Ravensroost Wood: Friday, 2nd February 2024

This session was originally scheduled for last Tuesday but, unfortunately, I was ill and so I put it back to Thursday, only my car decided that it too would throw a sicky, so I had to put it back again to Friday. It is a shame, because it would have added to what has been a spectacular January for the West Wilts group. 
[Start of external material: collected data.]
(** Asking, with the client at hand. *)
Lemma ask_client (r : Announcement) client ua dead h : caches_ok dead h -> let asked := mkAsked client (build_url (r_url r) (r_req r)) ua in
  exists h', (n ← gets (fun h => length (h_log h));
    _ ← modify (fun h => mkHttp (h_direct h) (h_direct_poisoned h) (h_proxied h) (h_poisoned h) (h_log h ++ [asked]));
    '(content_length, chunks) ← lift (map_err (ETracker "http send") (send n asked));
    body ← lift (read_bounded_body content_length chunks);
    lift (parse_response parsed_url body (build_url (r_url r) (r_req r)) (r_url r)) : M Http AnnounceResponse) h = (h', answer_of send parsed_url (length (h_log h)) r asked) /\ caches_ok dead h' /\ h_log h' = h_log h ++ [asked].
Proof.
  intros Hh asked. exists (mkHttp (h_direct h) (h_direct_poisoned h) (h_proxied h) (h_poisoned h) (h_log h ++ [asked])). split; [|split; [by destruct Hh|done]]. unfold answer_of. unfold mbind, M_bind, gets, modify, lift. cbn [as_url asked].
  destruct (map_err _ (send _ _)) as [[len chunks]| | |]; [|done..]. cbn [result_bind mbind]. by destruct (read_bounded_body len chunks).
Qed.

Lemma wanted_local_ok r l : wanted_local interface_local_ip r = Ok l -> local_ok l.
Proof.
  unfold wanted_local. destruct (r_iface r) as [iface|]; [|by intros [= <-]]. destruct (interface_local_ip _ _) as [ip| | |] eqn:E; try done. intros [= <-] ip' [= <-]. by eapply Hlocal.
Qed.

Definition asked_by (r : Announcement) (c : Client) : Asked :=
  mkAsked c (build_url (r_url r) (r_req r)) (if r_anonymous r then Some LIBTORRENT_LOOKALIKE_UA else None).

(** One announce does what it should by itself. *)
Lemma announce_one_exact r dead h : caches_ok dead h -> exists h' x, announce_ r h = (h', x) /\
  match wanted_local interface_local_ip r with
  | Ok l =>
      if dead_of (lock_of r) dead then h_log h' = h_log h /\ x = Panic /\ caches_ok dead h'
      else match wanted_client_ r l with
           | Ok c => h_log h' = h_log h ++ [asked_by r c] /\ x = answer_of send parsed_url (length (h_log h)) r (asked_by r c) /\ caches_ok dead h'
           | _ => h_log h' = h_log h /\ x = Panic /\ caches_ok (kill (lock_of r) dead) h'
           end
  | Err e => h_log h' = h_log h /\ x = Err e /\ caches_ok dead h'
  | Panic => h_log h' = h_log h /\ x = Panic /\ caches_ok dead h'
  | NoFuel => h_log h' = h_log h /\ x = NoFuel /\ caches_ok dead h'
  end.
Proof.
  intros Hh. unfold announce_with_proxy_anon, announce_inner. pose proof (wanted_local_ok r) as Hl. unfold wanted_local in *. set (local := match r_iface r with Some _ => _ | None => _ end) in *.
  clearbody local. destruct local as [l|e| |]; [|eexists _, _; by split_and!..]. rewrite bind_lift. specialize (Hl l eq_refl). cbn zeta.
  destruct (bind_got (B := AnnounceResponse) _ _ _ _ _ (client_got r l dead h Hh Hl)) as (h1 & L1 & G). destruct (dead_of (lock_of r) dead).
  { destruct G as [E C]. rewrite E. by eexists _, _. }
  destruct (wanted_client_ r l) as [c|e| |]; destruct G as [E C]; rewrite E; [|by eexists _, _..].
  destruct (ask_client r c (if r_anonymous r then Some LIBTORRENT_LOOKALIKE_UA else None) dead h1 C) as (h2 & E2 & C2 & L2). eexists h2, _. split; [exact E2|]. rewrite L2, L1. by split_and!.
Qed.

Lemma announces_exact rs : forall dead h, caches_ok dead h ->
  let '(h', xs) := announces proxy_url_ok builds interface_local_ip send parsed_url rs h in
  let '(log, ys) := wanted_all proxy_url_ok builds interface_local_ip send parsed_url (length (h_log h)) dead rs in h_log h' = h_log h ++ log.*2 /\ xs = ys.
Proof.
  induction rs as [|r rs IH]; intros dead h Hh; cbn [announces wanted_all]; [by rewrite app_nil_r|].
  destruct (announce_one_exact r dead h Hh) as (h1 & x & E & W). rewrite E.
  assert (S : forall dead' x', h_log h1 = h_log h /\ x = x' /\ caches_ok dead' h1 ->
    let '(h', xs) := (let '(h, xs) := announces proxy_url_ok builds interface_local_ip send parsed_url rs h1 in (h, x :: xs)) in
    let '(log, ys) := (let '(log, xs) := wanted_all proxy_url_ok builds interface_local_ip send parsed_url (length (h_log h)) dead' rs in (log, x' :: xs)) in
    h_log h' = h_log h ++ log.*2 /\ xs = ys).
  { intros dead' x' (L & -> & C). specialize (IH dead' h1 C). rewrite L in IH. destruct (announces _ _ _ _ _ rs h1) as [h2 xs]. destruct (wanted_all _ _ _ _ _ _ dead' rs) as [log ys]. by destruct IH as [-> ->]. }
  destruct (wanted_local _ r) as [l|e| |]; [|by apply S..]. destruct (dead_of _ dead); [by apply S|].
  destruct (wanted_client_ r l) as [c|e| |]; [|by apply S..]. destruct W as (L & -> & C). specialize (IH dead h1 C). rewrite L, length_app, Nat.add_1_r in IH.
  fold (asked_by r c). destruct (announces _ _ _ _ _ rs h1) as [h2 xs]. destruct (wanted_all _ _ _ _ _ _ dead rs) as [log ys]. destruct IH as [-> ->]. by rewrite <- app_assoc.
Qed.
The forecast was for it to be dry but windy. Ravensroost Wood is, in areas, quite resistant to wind interference. It did mean that I had to change my net setup, but that was going to happen anyway. Significantly, I have managed to persuade the Wiltshire Wildlife Trust and Natural England to allow me to set up my feeding station again. There has been restricted winter feeding in the wood since the winter of 2009 / 2010. As a precautionary measure against HPAI, last winter the Wiltshire Wildlife Trust ceased all supplementary feeding on their sites. The site is a SSSI, and so Natural England have to give permission for it to resume. I have now been given that permission so, for the first time this winter, Ravensroost Wood has a feeding station set up. I set it up on Monday, whilst in the throes of becoming ill, and went to top it up on Thursday, after my car was fixed and I was feeling a bit better. The squirrels had already vandalised one of the feeders: it had been ripped off the branch and one of the feeding ports had its retaining nut unscrewed. How dexterous are these little furry (expletive deleted)? I topped them up, ready for this morning. When we arrived this morning, the feeders were about half empty, so we knew it was going to be busy. 
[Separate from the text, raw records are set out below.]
Definition disk_repr (d : Disk) (m : gmap nat bytes) : Prop :=
  d_files d = hs /\ disk_ok d /\
  forall i x, m !! i = Some x -> (i < np)%nat /\ Z.of_nat (length x) = size i /\
    slice (stream d) (Z.to_nat (Z.of_nat i * pl)) (length x) = x.

(** The slices of a range inside an accepted piece are inside open files. *)
Lemma range_slices d i gs e : d_files d = hs -> disk_accepts i ->
  Z.of_nat i * pl <= gs -> e <= piece_end l i -> Forall (slice_ok d) (cuts gs e 0 (l_files l)).
Proof.
  intros Hh [Hi Ha] Hgs He. apply list.Forall_forall. intros [[j o] c] H.
  apply elem_of_cuts in H as (k & f & Hk & -> & H). cbn [Nat.add] in *. unfold cut in H.
  destruct (Z.ltb_spec (Z.max gs (start f)) (Z.min e (start f + fs_length f))); [|done]. injection H as <- <-.
  destruct (proj2 (cuts_byte l i k)) as (o & c & Hin).
  { exists f, (Z.max gs (start f)). split; [done|]. lia. }
  destruct (Ha _ _ _ Hin) as (key & Hkey). exists f, key. rewrite Hh. split_and!; try done; lia.
Qed.

Lemma disk_write d m i x : disk_repr d m -> disk_accepts i -> Z.of_nat (length x) = size i ->
  exists d', write_piece l i x d = (d', Ok tt) /\ disk_repr d' (<[i := x]> m).
Proof.
  intros (Hh & Hd & Hm) Ha Hx. pose proof Ha as [Hi _]. destruct (disk_size i Hi) as (Es & Ee & Hb & Hs & Ht).
  unfold write_piece. msteps. rewrite Es. cbn beta iota. rewrite (proj2 (Z.eqb_eq _ _)) by done. cbn [negb].
  destruct (piece_slices l Hok i Hi) as (sz & Esz & Esl). change (l_piece_size l i) with (disk_piece_size l i) in Esz.
  rewrite Es in Esz. injection Esz as <-. rewrite Esl. cbn beta iota.
  destruct Hok as (Hc & Hsum & _).
  pose proof (counts_cuts (Z.of_nat i * pl) (piece_end l i) 0 _ 0 Hc ltac:(lia)) as Hcnt.
  destruct (write_slices_view x (cuts (Z.of_nat i * pl) (piece_end l i) 0 (l_files l)) d 0 Hd)
    as (d' & E & Hf & Hd' & Ev); [by eapply range_slices|lia|].
  exists d'. split; [exact E|]. split_and!; [congruence|done|].
  destruct (apply_cuts (Z.of_nat i * pl) (piece_end l i) x [] (contents_of d) (l_files l) 0)
    as (cs & _ & Ea & Econ); [by apply contents_holds|done|lia|lia|].
  replace (Z.to_nat (_ - _)) with 0%nat in Ea, Econ by lia. cbn [app length] in Ea. rewrite drop_0 in Econ.
  assert (Est : stream d' = splice (stream d) (Z.to_nat (Z.of_nat i * pl)) x).
  { rewrite Ev, Ea, Econ. f_equal. lia. }
  pose proof (stream_length d Hd). rewrite Est.
  intros i' x' [[<- <-]|[Hne Hx']]%lookup_insert_Some.
  - split_and!; [done|done|]. apply slice_splice. lia.
  - destruct (Hm _ _ Hx') as (Hi' & Hl' & Hsl). split_and!; [done|done|].
    destruct (disk_size i' Hi') as (_ & _ & ? & ? & ?).
    rewrite slice_splice_ne; [done|lia|]. destruct (decide (i < i')%nat); [right|left]; nia.
Qed.

Lemma splice_all (x d : bytes) : length d = length x -> splice x 0 d = d.
Proof. intros H. unfold splice. by rewrite take_0, Nat.add_0_l, drop_ge, app_nil_r by lia. Qed.

Lemma disk_read_in d i b n : d_files d = hs -> disk_ok d -> disk_accepts i -> 0 <= b -> 0 <= n -> b + n <= size i ->
  read_range l i b n d = Ok (slice (stream d) (Z.to_nat (Z.of_nat i * pl + b)) (Z.to_nat n)).
Proof.
  intros Hh Hd Ha Hb Hn Hbn. pose proof Ha as [Hi _]. destruct (disk_size i Hi) as (Es & Ee & Hbase & Hs & Ht).
  pose proof Hok as (Hc & Hsum & Htot & _). unfold read_range. rewrite Es. cbn [mbind result_bind].
  rewrite (checked_small 64 (b + n)) by lia. cbn [mbind result_bind]. rewrite (proj2 (Z.ltb_ge _ _)) by lia.
  rewrite checked_small by lia. cbn [mbind result_bind]. rewrite checked_small by lia. cbn [mbind result_bind].
  unfold slices. rewrite checked_small by lia. cbn [mbind result_bind].
  rewrite (slices_loop_eq _ _ _ _ 0) by (done || lia). cbn [mbind result_bind].
  set (gs := Z.of_nat i * pl + b).
  pose proof (counts_cuts gs (gs + n) 0 _ 0 Hc ltac:(lia)) as Hcnt.
  rewrite read_slices_view; [|done|eapply range_slices; (done || lia)|rewrite length_replicate; lia].
  assert (E : concat (slice_bytes (contents_of d) <$> cuts gs (gs + n) 0 (l_files l)) = slice (stream d) (Z.to_nat gs) (Z.to_nat n)).
  { etransitivity; [apply (cuts_concat gs (gs + n) [] (contents_of d) (l_files l) 0);
      [by apply contents_holds|done]|]. f_equal; lia. }
  rewrite E, splice_all; [done|]. pose proof (stream_length d Hd).
  rewrite length_replicate. apply length_slice. lia.
Qed.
I was joined by Rosie, Teresa and Andy at 7:30. For those who don’t know the site, this is the spatial relationship between the entrance to the reserve and where we were working:

We set the following nets:

It was very much as expected: we had Blue, Great and Marsh Tits hitting the nets before we had even opened them, The first round was just 11 birds, but that was followed by a couple of very heavy rounds, before it died down again.  Funnily enough though, the two last, and quietest, rounds produced the variety in the catch. 

Today’s catch was: Great Spotted Woodpecker 1; Nuthatch 4(1); Blue Tit 35(5); Great Tit 11(5); Coal Tit 4(1); Marsh Tit (2); Long-tailed Tit (1); Robin 1(1); Redwing 1; Chaffinch 1. Totals: 58 birds ringed from 8 species and 16 birds retrapped from 7 species, making 74 birds processed from 10 species. If you compare that with the last session in Ravensroost on the 4th January: Blue Tit 1(1); Great Tit 2(1); Coal Tit 1; Long-tailed Tit (3); Wren 1; Robin 1; Blackbird (1); Goldcrest (1). Totals: 6 birds ringed from 5 species and 7 birds retrapped from 5 species, making 13 birds processed from 8 species. What a difference a feeding station makes!

What I was surprised about was the number of unringed Blue Tits we caught. Prior to this the largest catch of unringed Blue Tits caught at this site was 28, back in December 2019. It is our third best ever catch of them (both ringed and retrapped combined) at this site. In fact, it is the second best catch of unringed Blue Tits of any of my sites in the Braydon Forest. The biggest was at a site adjacent to Webb’s Wood on the 14th May 2014. That was because the owner of that site fed constantly throughout the year and was constantly inundated with titmice. It was a fairly big factor in my decision to stop working there. Mind, at the time I had to weigh that against my first ever catches of Mistle Thrush, Fieldfare, Green Woodpecker and Jay!

There are two stand outs from this session: our seventh straight Braydon Forest woodland session in which we have ringed a Great Spotted Woodpecker. That has never happened before. The consistency is phenomenal and, at the risk of boring everyone with repetition, we only ringed four in the whole of 2023. Had I not been ill that would have been seven in January.

First winter female Great Spotted Woodpecker, Dendrocopos major

The second stand out was the catch of five Nuthatch! We have caught six before: three ringed and three retrapped. Today’s catch was four ringed and one retrap. The only other times we have caught and ringed four Nuthatch in a session were on the 23rd October 2015 and 29th August 2016, both times with no retrapped birds. Funnily enough, both of those catches were also in Ravensroost Wood. However, they were also both post-breeding autumnal catches, not half-way through the winter.

Nuthatch, Sitta europaea (photo courtesy of Teresa)

We actually shut the nets early. Although, as previously mentioned, Ravensroost is generally good in windy weather, by 10:30 it was too windy, with huge gusts hitting the ringing station. It wasn’t so bad around the nets, but bad enough, and we shut the nets and took down. We were off site by 11:30.